Algunas cosas las aceptó. Llegó a comer, beber y dormir
con normalidad. A medida que iba creciendo, se iba acentuando más su
inexpresividad y su aislamiento. Pasaba el tiempo dibujando, leyendo, o
mirando tele.
A su madre le preocupaba lo que podía encontrarse en
la televisión, esa ventana tan estridente y subjetiva que supuestamente
daba al resto del mundo. Cuando veía que pasaban un programa que tenía
la menor insinuación sobre un tema que ella consideraba peligroso (Cómo
por ejemplo la muerte o los fantasmas), apagaba el aparato sin escuchar
las quejas de su hija.
Pero Bianca sentía que su madre no entendía
nada, que no le tenía miedo a la muerte ni a los fantasmas.

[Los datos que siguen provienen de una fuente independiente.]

(* ===== verification/DexClaims.v ===== *)
(** * What clp and margin guarantee together

    Runs in which the messages of both modules alternate, and what happens when
    a position is opened between two assets neither of which is fury. *)
From S2P Require Import Prelude Sdk Reference ClpTypes ClpCalc ClpCalcProps Admin.
From S2P Require Import TokenRegistry MarginTypes Chain ClpKeeper ClpExec ClpMsg ClpState.
From S2P Require Import ClpSystem ClpInvariants Margin MarginBooks MarginSystem Demo ClpClaims.

(** ** The demonstration chain *)
Lemma demo_dex_inv : dex_inv demo_chain.
Proof. split; [apply demo_inv|]. intros k m H. cbn in H. by rewrite lookup_empty in H. Qed.

Lemma demo_funds : funds_outside demo_chain.
Proof. split; intros a H; vm_compute in H; injection H as <-; discriminate. Qed.

(** Bob borrows fury against 300 ceth, trades are made on the same pool, the
    position is closed; he opens another one that an administrator closes. *)
Definition dex_demo : list (@dex_msg ref_sdk) :=
  [ Margin (OpenMsg (MsgOpen.mk "bob" "ceth" 300 "fury" Position_LONG (2 * P18)));
    Clp (SwapMsg (MsgSwap.mk "bob" ceth usdc 200 1));
    Clp (AddLiquidityMsg demo_add);
    Margin (CloseMsg (MsgClose.mk "bob" 1));
    Margin (OpenMsg (MsgOpen.mk "bob" "fury" 9000 "ceth" Position_LONG (2 * P18)));
    Margin (UpdatePoolsMsg "root" ["ceth"] ["ceth"]);
    Margin (OpenMsg (MsgOpen.mk "bob" "ceth" 300 "fury" Position_LONG (2 * P18)));
    Margin (AdminCloseMsg (MsgAdminClose.mk "root" "bob" 2 true)) ].

Lemma dex_demo_decoded : Forall dex_decoded dex_demo.
Proof.
  unfold dex_demo. repeat apply Forall_cons_2; try apply Forall_nil_2; cbn;
    split_and?; try apply account_bob; try exact I; try concrete; unfold open_paired; cbn; auto.
Qed.

Lemma dex_demo_calm : Forall calm dex_demo.
Proof. unfold dex_demo. repeat apply Forall_cons_2; try apply Forall_nil_2; done. Qed.

(** Open positions after each message of the run: all but the seventh succeed
    (its pool is closed for new positions). *)
Example dex_demo_positions :
  map (λ n, GetOpenMTPCount (dex_run (take n dex_demo) demo_chain)) [1; 4; 5; 7; 8]%nat
  = [1; 0; 1; 1; 0].
Proof. vm_compute. reflexivity. Qed.

(** Whatever sequence of clp and margin messages is delivered, in any order
    and with failing ones among them, the module account covers the balances and
    the custody of all pools in every denomination, every pool has depth on both
    sides, and every stored position is well formed.  A MsgOpen is assumed to
    trade fury against another asset: the handler does not check it. *)
Theorem dex_run_solvent {sdk : SDK} {L : SDKLaws sdk} (ms : list dex_msg) (s : chain) :
  dex_inv s → Forall dex_decoded ms →
  (∀ d, claims (dex_run ms s) d ≤ module_balance (dex_run ms s) d)
  ∧ clp_wf (dex_run ms s) ∧ margin_wf (dex_run ms s).
Proof.
  intros Hi Hd. destruct (dex_run_inv ms s Hi Hd) as [[W _ S] M]. split_and!; [|done|done].
  intros d. specialize (S d). unfold surplus in S. lia.
Qed.

Lemma dex_run_solvent_witness :
  (∀ d, claims (dex_run dex_demo demo_chain) d ≤ module_balance (dex_run dex_demo demo_chain) d)
  ∧ clp_wf (dex_run dex_demo demo_chain) ∧ margin_wf (dex_run dex_demo demo_chain).
Proof.
  apply (dex_run_solvent (sdk := ref_sdk) dex_demo demo_chain); [apply demo_dex_inv|apply dex_demo_decoded].
Defined.

(** C4.  From a balanced state, after any such sequence that decommissions no
    pool and never makes the module account the receiver of margin payments, none
    of the three invariant checks of the clp module reports a mismatch or panics,
    with positions open or not: every coin a position moves is booked in a balance
    or in custody, and no message of the margin module changes pool units.

    Conditions the code does not check.  Messages ([dex_decoded], [calm]): signers
    are ordinary accounts in the spelling of the SDK (after a message signed in
    capitals UnitsCheck reports a mismatch, [upper_case_signer_overwrites]), amounts
    are decoded integers, positions are opened between fury and another asset
    ([unpaired_open_drains]).  The state that is checked: the balances of the module
    fit an sdk.Uint, and there are fewer providers than fit a page. *)
Theorem dex_run_invariants_hold {sdk : SDK} {L : SDKLaws sdk} (ms : list dex_msg) (s : chain) :
  dex_inv s → (∀ d, surplus s d = 0) → units_match s → funds_outside s →
  Forall dex_decoded ms → Forall calm ms →
  let s' := dex_run ms s in
  (∀ d, is_uint (module_balance s' d)) →
  Z.of_nat (length (kv_iterate (LiquidityProviders s'))) < MaxUint64 →
  BalanceModuleAccountCheck s' = (Ok false, s')
  ∧ (∀ sym, SingleExternalBalanceModuleAccountCheck sym s' = (Ok false, s'))
  ∧ UnitsCheck s' = (Ok false, s').
Proof.
  intros Hi Hs Hm Hf Hd Hc s' Hu Hlen. destruct (dex_run_inv ms s Hi Hd) as [[W _ _] _]. fold s' in W.
  destruct (dex_run_balanced ms s Hi Hm Hf Hd Hc) as [Hs' Hm']. fold s' in Hs', Hm'.
  assert (∀ d, surplus s' d = 0) as H0 by (intros d; by rewrite Hs').
  split_and!; [by apply native_check_ok|intros sym; by apply single_check_ok|by apply units_check_ok].
Qed.

(** With bob's second position open. *)
Definition dex_open : @chain ref_sdk := dex_run (take 5 dex_demo) demo_chain.

Lemma dex_run_invariants_hold_witness :
  BalanceModuleAccountCheck dex_open = (Ok false, dex_open)
  ∧ (∀ sym, SingleExternalBalanceModuleAccountCheck sym dex_open = (Ok false, dex_open))
  ∧ UnitsCheck dex_open = (Ok false, dex_open).
Proof.
  apply (dex_run_invariants_hold (sdk := ref_sdk) (take 5 dex_demo) demo_chain);
    [apply demo_dex_inv|apply demo_surplus|apply demo_units|apply demo_funds
    |apply Forall_take, dex_demo_decoded|apply Forall_take, dex_demo_calm| |vm_compute; reflexivity].
  intros d. apply bank_bounded. vm_compute. reflexivity.
Defined.

(** ** Positions without fury *)

(** A pool with more base units of the external asset than of fury. *)
Definition deep_chain : @chain ref_sdk := demo_chain
  <| Pools := <[pool_key "ceth" := (NewPool ceth 1000000 1000000000 700) <| Health := Some P18 |>]> demo_pools |>
  <| Bank := <[("module/clp", "ceth") := 1000000000]> (<[("module/clp", "fury") := 6000000]> demo_bank) |>.

(** The stateless checks and the handler accept an external asset as collateral
    and as borrowed asset at once.  The swaps that price the
    custody and the repayment then take amounts of ceth for amounts of fury: with
    300 ceth of collateral bob opens, closes at once and leaves with 373,033,049
    ceth that belonged to the pool. *)
Example unpaired_open_drains :
  let open := OpenMsg (MsgOpen.mk "bob" "ceth" 300 "ceth" Position_LONG (2 * P18)) in
  let after := dex_run [Margin open; Margin (CloseMsg (MsgClose.mk "bob" 1))] deep_chain in
  bank_balance (Bank after) "bob" "ceth" - bank_balance (Bank deep_chain) "bob" "ceth" = 373033049
  ∧ module_balance after "ceth" = 626966951.
Proof. vm_compute. split; reflexivity. Qed.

Lo que la
llenaban de terror eran otras cosas, pequeños detalles que le hacían
sentir un miedo que se le escurría en un sudor frío en la parte baja de
su espalda.
Lo que de pequeña le hacía llorar, ahora era algo que se quedaba adentro, inevitablemente clavado en la garganta.
Odiaba
el calor que la hacía traspirar, la luz del sol que cegaba sus ojos
delicados. El murmullo incesante de la gente al hablar, el tono de sus
voces, las palabras complicadas y desconocidas. Odiaba cualquier cosa
que le recordara la tristeza y la brutalidad del mundo, odiaba a la
gente inteligente por sus agudas pero punzantes opiniones, y odiaba a la
gente estúpida por su banalidad insoportable.
Pero por sobre todas
las cosas, odiaba todo lo orgánico, todo lo que estaba vivo e irrumpía
en su vida sin que ella pudiera detenerlo. Las plantas que atraían el
zumbido de los insectos, la comida muerta, putrefacta, segregando
líquidos que se descomponían en su propio cuerpo; el ruido imperceptible
de la sangre arrastrándose por sus venas, las líneas de las expresiones
que deformaban los rostros hasta convertirlos en máscaras
espeluznantes.
Ella misma se sentía una masa deforme de carne,
atrapada en un ciclo perpetuo de sudores y secreciones, consumiendo la
porquería que su cuerpo exhalaba, y deseaba por sobre todo cualquier
cosa inmaterial, algo que la salvara de la vida llena de tierra y de
latidos que retumbaban majestuosos en lo recóndito de sus entrañas.
Anhelaba
un sueño, un suspiro, algo suave y bello como ella, que le enfriara su
mente hirviendo de pensamientos. Y un día mientras miraba la tele se dio
cuenta de que estaba rodeada de gente como ella. De que no era única ni
especial, de que todo en este mundo era frío y muerto, como el
plástico, como lo etéreo, como el más sutil de los espíritus. Lo veía en
la búsqueda de la adrenalina, en la fragilidad de las modelos
anoréxicas. En el fondo, lo más emocionante y bello de todo era estar
muerto.
Bianca nunca supo la gravedad de aquel pensamiento, y de
hecho podría haber muerto por falta de alimento si no fuera porque la
visión de sus costillas le produjo tanto rechazo que se largó a llorar,
estrujando su rostro perfecto como no fue estrujado el día que nació,
sorbiendo las lágrimas saladas como si fueran una comida proteínica que
le devolvería la figura que antes ocultaba las partes más escabrosas de
su fisionomía.
La madre la escuchó y se acercó a consolarla. Bianca
quiso resistirse pero no pudo, y se dejo vencer, hundiéndose en el pecho
de su madre, mientras recibía el delicado tacto de sus dedos de uñas
largas acariciándole el cabello. El regazo de su madre se convirtió en
algo cálido, infinito, algo que estaba más allá de lo orgánico o lo
etéreo.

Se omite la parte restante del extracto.